Kissing Your Socks Goodbye, by Penelope Green
The world needs more MUDITA, the opposite of schadenfreude.
“Mudita is word from Sanskrit and Pali that has no counterpart in English. It means sympathetic or unselfish joy, or joy in the good fortune of others.”
(via Austin Kleon)
“If you’ve done well, it’s your obligation to spend a good portion of your time sending the elevator back down.”
– Kevin Spacey
From this interview over on Levo.com
“There are always limits, and there are always opportunities. The ones we rehearse and focus on are the ones that shape our attitude and our actions.”
– Seth Godin
The problem with problems.
“As a leader my responsibility is to tell hard truths to my team and to my CEO. I can only do that when folks truly believe that I have their best interests at heart and my intention is to push them to being their better selves.”
– Jesse Hertzberg
In his most recent blog post, Jesse Hertzberg, former COO of Etsy and Squarespace, shares some of his principles on how to build a culture centered around speaking the truth: On Candor.
If this is your thing, make sure to also read his older posts On Recruiting, On Feedback and On Walking and Talking.
“For many things, your attitudes came from actions that led to observations that led to explanations that led to beliefs. Your actions tend to chisel away at the raw marble of your persona, carving into being the self you experience from day to day. It doesn’t feel that way, though. To conscious experience, it feels as if you were the one holding the chisel, motivated by existing thoughts and beliefs. It feels as though the person wearing your pants performed actions consistent with your established character, yet there is plenty of research suggesting otherwise. The things you do often create the things you believe.”
– Benjamin Franklin
From this Brain Pickings post.
“… The real trick to producing great work isn’t to find ways to eliminate the edgy, nervous feeling that you might be swimming out of your depth. Instead, it’s to remember that everyone else is feeling it, too. We’re all in deep water. Which is fine: it’s by far the most exciting place to be.”

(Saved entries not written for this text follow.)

(** What a successful run of the statements above the loops returns. *)
Lemma load_phase_Ok (data : text) (g : tables) (a : arrays) :
  load_phase data = Ok (g, a) ->
  tables_wf g /\ a = zero_arrays g
  /\ length (input_texts g) = length (loaded_lines data)
  /\ exists cp,
      for_each read_line (loaded_lines data) (Corpus [] [] ∅ ∅) = Ok cp
      /\ input_texts g = corpus_input_texts cp
      /\ target_texts g = corpus_target_texts cp.
Proof.
  unfold load_phase. intros Hl.
  inv_bind Hl. inv_bind Hl. inv_bind Hl. injection Hl as <- <-.
  rename x into cp, x0 into max_enc, x1 into max_dec.
  pose proof (read_lines_length _ _ _ E) as Hlen. simpl in Hlen.
  apply read_lines_corpus_ok in E as Hok;
    [|by repeat split; simpl; constructor].
  destruct Hok as (Hsame & Hin & Htgt).
  apply py_max_Ok in E0 as [_ Hmax_enc], E1 as [_ Hmax_dec].
  rewrite Forall_fmap in Hmax_enc, Hmax_dec.
  split; [|split; [done|split; [done|]]].
  - constructor; simpl; try done.
    + apply sorted_NoDup.
    + apply sorted_NoDup.
    + apply Forall_forall. intros txt Htxt. split.
      * by apply (proj1 (Forall_forall _ _) Hmax_enc).
      * eapply Forall_impl; [by apply (proj1 (Forall_forall _ _) Hin)|].
        intros c Hc. by apply elem_of_sorted.
    + apply Forall_forall. intros txt Htxt.
      destruct (proj1 (Forall_forall _ _) Htgt txt Htxt) as [Hchars Hbody].
      split; [by apply (proj1 (Forall_forall _ _) Hmax_dec)|].
      split; [|done].
      eapply Forall_impl; [exact Hchars|].
      intros c Hc. by apply elem_of_sorted.
  - exists cp. done.
Qed.

(** ** The filling loops *)

Lemma setitem3_middle (a : tensor) (i : nat) (pre : matrix) (row : vector)
    (rest : matrix) (k : nat) (v : Q) :
  a !! i = Some (pre ++ row :: rest) -> k < length row ->
  setitem3 a i (length pre) k v
  = Ok (<[i := pre ++ <[k := v]> row :: rest]> a).
Proof.
  intros Ha Hk. unfold setitem3.
  rewrite Ha, list_lookup_middle by done.
  rewrite decide_True by done. do 2 f_equal.
  rewrite insert_app_r_alt by done. by rewrite Nat.sub_diag.
Qed.

Lemma setslice3_from (a : tensor) (i : nat) (pre rest : matrix) (n k : nat)
    (v : Q) :
  a !! i = Some (pre ++ rest) ->
  Forall (fun row => length row = n) (pre ++ rest) -> k < n ->
  setslice3 a i (length pre) k v
  = Ok (<[i := pre ++ ((fun row => <[k := v]> row) <$> rest)]> a).
Proof.
  intros Ha Hrows Hk. unfold setslice3. rewrite Ha.
  rewrite decide_True.
  - by rewrite take_app_length, drop_app_length.
  - eapply Forall_impl; [exact Hrows|]. simpl. intros row ->. done.
Qed.

Lemma encode_Some (index : gmap N nat) (n : nat) (c : char) (k : nat) :
  index !! c = Some k -> encode index n c = one_hot n k.
Proof. intros Hk. unfold encode. by rewrite Hk. Qed.

Lemma fill_state_eta (st : fill_state) :
  FillState (var_t st)
    (Arrays (encoder_input_data (fill_arrays st))
            (decoder_input_data (fill_arrays st))
            (decoder_target_data (fill_arrays st))) = st.
Proof. by destruct st as [t [? ? ?]]. Qed.

Section FillProperties.
Variable g : tables.
Hypothesis Hwf : tables_wf g.

Abbreviation n_enc := (num_encoder_tokens g).
Abbreviation n_dec := (num_decoder_tokens g).
Abbreviation zeros_enc := (replicate (num_encoder_tokens g) 0%Q).
Abbreviation zeros_dec := (replicate (num_decoder_tokens g) 0%Q).
Abbreviation encode_in := (encode (input_token_index g) (num_encoder_tokens g)).
Abbreviation encode_tgt :=
  (encode (target_token_index g) (num_decoder_tokens g)).

Lemma input_token_index_lookup (c : char) :
  c ∈ input_characters g ->
  exists k, input_token_index g !! c = Some k /\ k < n_enc.
Proof.
  intros Hc. apply list_elem_of_lookup_1 in Hc as [k Hk]. exists k.
  rewrite (wf_input_token_index g Hwf), (wf_num_encoder_tokens g Hwf).
  split; [|by apply lookup_lt_Some in Hk].
  apply token_index_lookup; [apply (wf_input_NoDup g Hwf) | done].
Qed.

Lemma target_token_index_lookup (c : char) :
  c ∈ target_characters g ->
  exists k, target_token_index g !! c = Some k /\ k < n_dec.
Proof.
  intros Hc. apply list_elem_of_lookup_1 in Hc as [k Hk]. exists k.
  rewrite (wf_target_token_index g Hwf), (wf_num_decoder_tokens g Hwf).
  split; [|by apply lookup_lt_Some in Hk].
  apply token_index_lookup; [apply (wf_target_NoDup g Hwf) | done].
Qed.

Nobody Knows What The Hell They Are Doing, by Oliver Burkeman
“To be mature you have to realize what you value most. It is extraordinary to discover that comparatively few people reach this level of maturity. They seem never to have paused to consider what has value for them. They spend great effort and sometimes make great sacrifices for values that, fundamentally, meet no real needs of their own. Perhaps they have imbibed the values of their particular profession or job, of their community or their neighbors, of their parents or family. Not to arrive at a clear understanding of one’s own values is a tragic waste. You have missed the whole point of what life is for.”
– Eleanor Roosevelt
(via Gretchen Rubin’s Newsletter)
“Hurrying and delaying are alike ways of trying to resist the present.”
– Alan Watts
on the art of timing and the pleasure of presence
“Whatever the problem, be part of the solution. Don’t just sit around raising questions and pointing out obstacles.”

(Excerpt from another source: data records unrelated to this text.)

(** * Birth-certificate verification pipeline (src/app.py)

    A shallow embedding of the decision logic of [app.py]: document-type
    classification, serial-number detection, the two visual verdicts, the
    additive confidence score and the recommendation.

    Modelling choices.
    - The text that the OCR engine returns is a Python [str]: a list of
      Unicode code points ([Str.text]). Python's knowledge of the characters
      outside ASCII, which [str.upper()] and the class [\w] of [re] rely on,
      is a parameter (the class [Unicode]): what is proved holds for every
      character database. On ASCII the program's behaviour is fixed by the
      model itself.
    - The texts the program itself writes (labels, verdicts, the report) are
      ASCII, apart from the emoji of the recommendation, and are [string]s.
      A serial number is cut out of the OCR text but made of characters of
      [[A-Z0-9]] only, and is a [string] too.
    - Python integers are [Z]; the two image statistics ([np.mean] of the
      Canny edges and the variance of the Laplacian) are finite binary64
      values, hence rationals, and are modelled in [Q].
    - OpenCV, NumPy and Tesseract are external: they are variables of the
      section [Pipeline], each one fallible, and the code that calls them
      lives in a small error monad that propagates what they raise. *)

From Stdlib Require Import Bool Arith ZArith NArith QArith Qround Qabs.
From Stdlib Require Import Lia Lqa List.
From Stdlib Require Import Ascii String DecimalString DecimalPos DecimalN.
Import ListNotations.

Local Close Scope Q_scope.
Local Open Scope string_scope.

(* ------------------------------------------------------------------ *)
(** * Python's character database

    The uppercase of one character is one to three characters (CPython's
    [_PyUnicode_ToUpperFull] fills a buffer of three code points). *)

Inductive uppercase : Type :=
| One (a : N)
| Two (a b : N)
| Three (a b c : N).

Class Unicode : Type := {
  upper_nonascii : N -> uppercase;
  alnum_nonascii : N -> bool
}.

(* ------------------------------------------------------------------ *)
(** * Python [str] values that come from outside: lists of code points *)

Module Str.

Definition text : Type := list N.

Definition code (c : ascii) : N := N_of_ascii c.

(** An ASCII literal as a text, and a text of ASCII characters as a
    [string]. *)
Definition of_string (s : string) : text :=
  List.map code (list_ascii_of_string s).

Definition to_string (t : text) : string :=
  string_of_list_ascii (List.map ascii_of_N t).

Definition in_range (lo hi : ascii) (c : N) : bool :=
  ((code lo <=? c) && (c <=? code hi))%N%bool.

Definition is_upper (c : N) : bool := in_range "A" "Z" c.
Definition is_lower (c : N) : bool := in_range "a" "z" c.
Definition is_digit (c : N) : bool := in_range "0" "9" c.
Definition is_ascii (c : N) : bool := (c <? 128)%N.

Definition chars (u : uppercase) : text :=
  match u with
  | One a => [a]
  | Two a b => [a; b]
  | Three a b c => [a; b; c]
  end.

Section WithUnicode.
Context {U : Unicode}.

(** [str.upper()] on one character: [a-z] go to [A-Z], the rest of ASCII
    stays, and the database answers for the other characters. *)
Definition upper_char (c : N) : text :=
  if is_lower c then [(c - 32)%N]
  else if is_ascii c then [c]
  else chars (upper_nonascii c).

(** [text.upper()] *)
Definition upper (t : text) : text := List.flat_map upper_char t.

(** [str.isalnum()] on one character. *)
Definition is_alnum (c : N) : bool :=
  if is_ascii c then (is_upper c || is_lower c || is_digit c)%bool
  else alnum_nonascii c.

End WithUnicode.

Fixpoint prefix (p s : text) : bool :=
  match p, s with
  | [], _ => true
  | _ :: _, [] => false
  | a :: p', b :: s' => ((a =? b)%N && prefix p' s')%bool
  end.

(** [needle in hay]: the needle starts at some position of the haystack. *)
Fixpoint contains (needle hay : text) : bool :=
  (prefix needle hay
   || match hay with
      | [] => false
      | _ :: hay' => contains needle hay'
      end)%bool.

(** The character just before a position, when the text to its left is
    [pre]; [None] at the start of the text. *)
Fixpoint last (pre : text) : option N :=
  match pre with
  | [] => None
  | [c] => Some c
  | _ :: pre' => last pre'
  end.

Definition head (s : text) : option N :=
  match s with
  | [] => None
  | c :: _ => Some c
  end.

End Str.

Coercion Str.of_string : string >-> Str.text.

(* ------------------------------------------------------------------ *)
(** * Python [str] values that the program writes: strings *)

Module Text.

Definition in_range (lo hi c : ascii) : bool :=
  (Ascii.leb lo c && Ascii.leb c hi)%bool.

Definition is_digit (c : ascii) : bool := in_range "0" "9" c.

(** [needle in hay]: the needle starts at some position of the haystack. *)
Fixpoint contains (needle hay : string) : bool :=
  (prefix needle hay
   || match hay with
      | EmptyString => false
      | String _ hay' => contains needle hay'
      end)%bool.

Fixpoint forallb (p : ascii -> bool) (s : string) : bool :=
  match s with
  | EmptyString => true
  | String c s' => (p c && forallb p s')%bool
  end.

End Text.

(* ------------------------------------------------------------------ *)
(** * The fragment of Python's [re] that the serial pattern uses

    A pattern is a sequence of items; [re.search] tries every start position
    from left to right and, at each one, matches the items by backtracking,
    a bounded repetition being greedy. *)

Module Re.

Inductive item : Type :=
| WordBoundary
| Repeat (cls : N -> bool) (lo hi : nat).

Definition pattern := list item.

Section Greedy.
Variable cls : N -> bool.
Variable k : option N -> Str.text -> option Str.text.

(** [cls{lo,hi}] followed by the continuation [k]: one more character is
    tried first, and the repetition stops only when that fails. *)
Fixpoint greedy (lo hi : nat) (prev : option N) (s : Str.text)
  : option Str.text :=
  let stop := match lo with O => k prev s | S _ => None end in
  match hi, s with
  | S hi', c :: s' =>
      if cls c then
        match greedy (Nat.pred lo) hi' (Some c) s' with
        | Some m => Some (c :: m)
        | None => stop
        end
      else stop
  | _, _ => stop
  end.
End Greedy.

Section WithUnicode.
Context {U : Unicode}.

(** [\w]: alphanumeric in Unicode's sense, or the underscore. *)
Definition is_word (c : N) : bool :=
  (Str.is_alnum c || (c =? Str.code "_")%N)%bool.

Definition word_opt (c : option N) : bool :=
  match c with
  | Some c => is_word c
  | None => false
  end.

(** [\b] holds between a word character and a non-word character, the
    outside of the text counting as non-word. *)
Definition at_boundary (prev : option N) (s : Str.text) : bool :=
  xorb (word_opt prev) (word_opt (Str.head s)).

(** Match the pattern at the current position; the result is the matched
    text, [match.group(0)]. *)
Fixpoint match_here (p : pattern) (prev : option N) (s : Str.text)
  : option Str.text :=
  match p with
  | [] => Some []
  | WordBoundary :: p' =>
      if at_boundary prev s then match_here p' prev s else None
  | Repeat cls lo hi :: p' => greedy cls (match_here p') lo hi prev s
  end.

Fixpoint search_from (p : pattern) (prev : option N) (s : Str.text)
  : option Str.text :=
  match match_here p prev s with
  | Some m => Some m
  | None =>
      match s with
      | [] => None
      | c :: s' => search_from p (Some c) s'
      end
  end.

(** [re.search(p, s)] *)
Definition search (p : pattern) (s : Str.text) : option Str.text :=
  search_from p None s.

End WithUnicode.

End Re.

(* ------------------------------------------------------------------ *)
(** * Exceptions *)

Inductive result (E A : Type) : Type :=
| Ok (a : A)
| Raise (e : E).

Arguments Ok {E A} a.
Arguments Raise {E A} e.

Definition bind {E A B : Type} (m : result E A) (f : A -> result E B)
  : result E B :=
  match m with
  | Ok a => f a
  | Raise e => Raise e
  end.

Notation "x <- m ;; f" := (bind m (fun x => f))
  (at level 61, m at next level, right associativity).

(* ------------------------------------------------------------------ *)
(** * Numbers: comparisons of floats, and [f"{v:.2f}"] *)

Module Fmt.

(** [x < y] and [x <= y] *)
Definition ltb (x y : Q) : bool := negb (Qle_bool y x).
Definition leb (x y : Q) : bool := Qle_bool x y.

(** Nearest integer, ties to the even one. *)
Definition round_half_even (q : Q) : Z :=
  let f := Qfloor q in
  match Qcompare (q - inject_Z f)%Q (1 # 2)%Q with
  | Lt => f
  | Gt => (f + 1)%Z
  | Eq => if Z.even f then f else (f + 1)%Z
  end.

Definition decimal (n : Z) : string :=
  NilZero.string_of_uint (N.to_uint (Z.to_N n)).

Definition two_digits (n : Z) : string :=
  ((if (n <? 10)%Z then "0" else "") ++ decimal n).

(** The number of hundredths that [.2f] prints for [v], sign apart. *)
Definition hundredths (v : Q) : Z := round_half_even (Qabs v * 100)%Q.

Definition format_2f (v : Q) : string :=
  let c := hundredths v in
  (if ltb v 0 then "-" else "")
    ++ decimal (c / 100) ++ "." ++ two_digits (c mod 100).

End Fmt.

(* ------------------------------------------------------------------ *)
(** * The program *)

Module App.

(** [[A-Z0-9]] *)
Definition upper_or_digit (c : N) : bool :=
  (Str.is_upper c || Str.is_digit c)%bool.

(** [r'\b[A-Z0-9]{7,12}\b'] *)
Definition serial_pattern : Re.pattern :=
  [Re.WordBoundary; Re.Repeat upper_or_digit 7 12; Re.WordBoundary].

(** ** Visual verdicts, from the image statistic *)

Definition seal_status_of (edge_score : Q) : string :=
  if Fmt.ltb 100 edge_score then "Seal/Signature Detected"
  else "Seal/Signature Not Detected".

Definition pixelation_result_of (laplacian_var : Q) : string :=
  if Fmt.ltb laplacian_var 50 then
    "High Pixelation Detected (Possible Tampering) - Score: "
      ++ Fmt.format_2f laplacian_var
  else if (Fmt.leb 50 laplacian_var && Fmt.ltb laplacian_var 100)%bool then
    "Moderate Pixelation - Score: " ++ Fmt.format_2f laplacian_var
  else
    "Low Pixelation (Likely Authentic) - Score: "
      ++ Fmt.format_2f laplacian_var.

(** ** Scoring *)

Definition confidence_score
  (document_type serial_number seal_status pixelation_result : string) : Z :=
  let score := 0%Z in
  let score :=
    if negb (document_type =? "Unknown Document Type") then (score + 3)%Z
    else score in
  let score :=
    if negb (serial_number =? "Not Found") then (score + 2)%Z else score in
  let score :=
    if Text.contains "Detected" seal_status then (score + 3)%Z else score in
  let score :=
    if Text.contains "Low Pixelation" pixelation_result then (score + 2)%Z
    else if Text.contains "Moderate Pixelation" pixelation_result then
      (score + 1)%Z
    else score in
  score.

Definition recommendation (confidence_score : Z) : string :=
  if (7 <=? confidence_score)%Z then
    "✅ Proceed - Document appears valid."
  else if ((5 <=? confidence_score) && (confidence_score <? 7))%Z%bool then
    "⚠️ Hold for Further Review - Some inconsistencies detected."
  else
    "🚨 High Fraud Risk - Do not proceed without additional verification.".

Record report : Type := Report {
  document_type : string;
  serial_number : string;
  seal_status : string;
  pixelation_result : string;
  score : Z;
  verdict : string
}.

Section WithUnicode.
Context {U : Unicode}.

(** ** Text classifiers *)

Definition detect_document_type (text : Str.text) : string :=
  if Str.contains "CERTIFICATE OF BIRTH" (Str.upper text) then
    "Certificate of Birth"
  else if Str.contains "CERTIFIED TRANSCRIPT OF BIRTH" (Str.upper text) then
    "Certified Birth Transcript"
  else if Str.contains "CERTIFICATE OF LIVE BIRTH" (Str.upper text) then
    "Certificate of Live Birth"
  else
    "Unknown Document Type".

(** The match, when there is one, is made of characters of [[A-Z0-9]]. *)
Definition check_serial_number (text : Str.text) : string :=
  match Re.search serial_pattern text with
  | Some m => Str.to_string m
  | None => "Not Found"
  end.

(** What the script computes once the text and the two statistics are
    known. *)
Definition assess (extracted_text : Str.text) (edge_score laplacian_var : Q)
  : report :=
  let document_type := detect_document_type extracted_text in
  let serial_number := check_serial_number extracted_text in
  let seal_status := seal_status_of edge_score in
  let pixelation_result := pixelation_result_of laplacian_var in
  let confidence_score :=
    confidence_score document_type serial_number seal_status
      pixelation_result in
  Report document_type serial_number seal_status pixelation_result
    confidence_score (recommendation confidence_score).

(** ** The functions that touch the image *)

Section Pipeline.
Variables Image Exn : Type.
(** [cv2.cvtColor(image, cv2.COLOR_BGR2GRAY)] *)
Variable cvtColor_BGR2GRAY : Image -> result Exn Image.
(** [cv2.GaussianBlur(gray, (5, 5), 0)] *)
Variable GaussianBlur_5x5 : Image -> result Exn Image.
(** [cv2.addWeighted(src1, alpha, src2, beta, gamma)] *)
Variable addWeighted : Image -> Q -> Image -> Q -> Q -> result Exn Image.
(** [pytesseract.image_to_string(image, config='--psm 6')] *)
Variable image_to_string : Image -> result Exn Str.text.
(** [np.mean(cv2.Canny(image, 100, 200))] *)
Variable Canny_mean : Image -> result Exn Q.
(** [cv2.Laplacian(image, cv2.CV_64F).var()] *)
Variable Laplacian_var : Image -> result Exn Q.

15 Career Tips from Smart Women.
“…This is the only note to self: other people are real. That’s all there is to learn. It takes forever, but you can start now.”
The Only Note To Self, by Frank Chimero
“A salad with too many walnuts or a sauce with too many capers is like a Sunday with too many free hours – you stop appreciating the pleasure they provide. I think about that when I cook. Put just enough sweet cubes of carrots in a soup, and you won’t have to search too hard to find one, but when you do, it’ll still give you a little thrill.”
– April Bloomfield
From the new book called The Chef Says: Quotes, Quips and Words of Wisdom by Princeton Architectural Press
“…the difference between people who are successful and not are that those who are successful seemed to know from the age of 7 or 8, maybe older, they’re very in tune with what they love. I compare it to a voice inside their head, not literally a voice but something that says “you really are drawn to this subject” and they hear it throughout their lives. For me it was writing and books, since I was a kid. At any time I deviated from that love and went into something else, I was just so unhappy and I knew that I wasn’t doing the right thing. It’s just this voice that keeps drawing you back to what you really, really love.”
– Robert Greene
Found the above quote via this blog post, feed your head + find your soul, by Justine Musk. Something I think about a lot, hoping I’ll be able to help my kids find what they really, really love.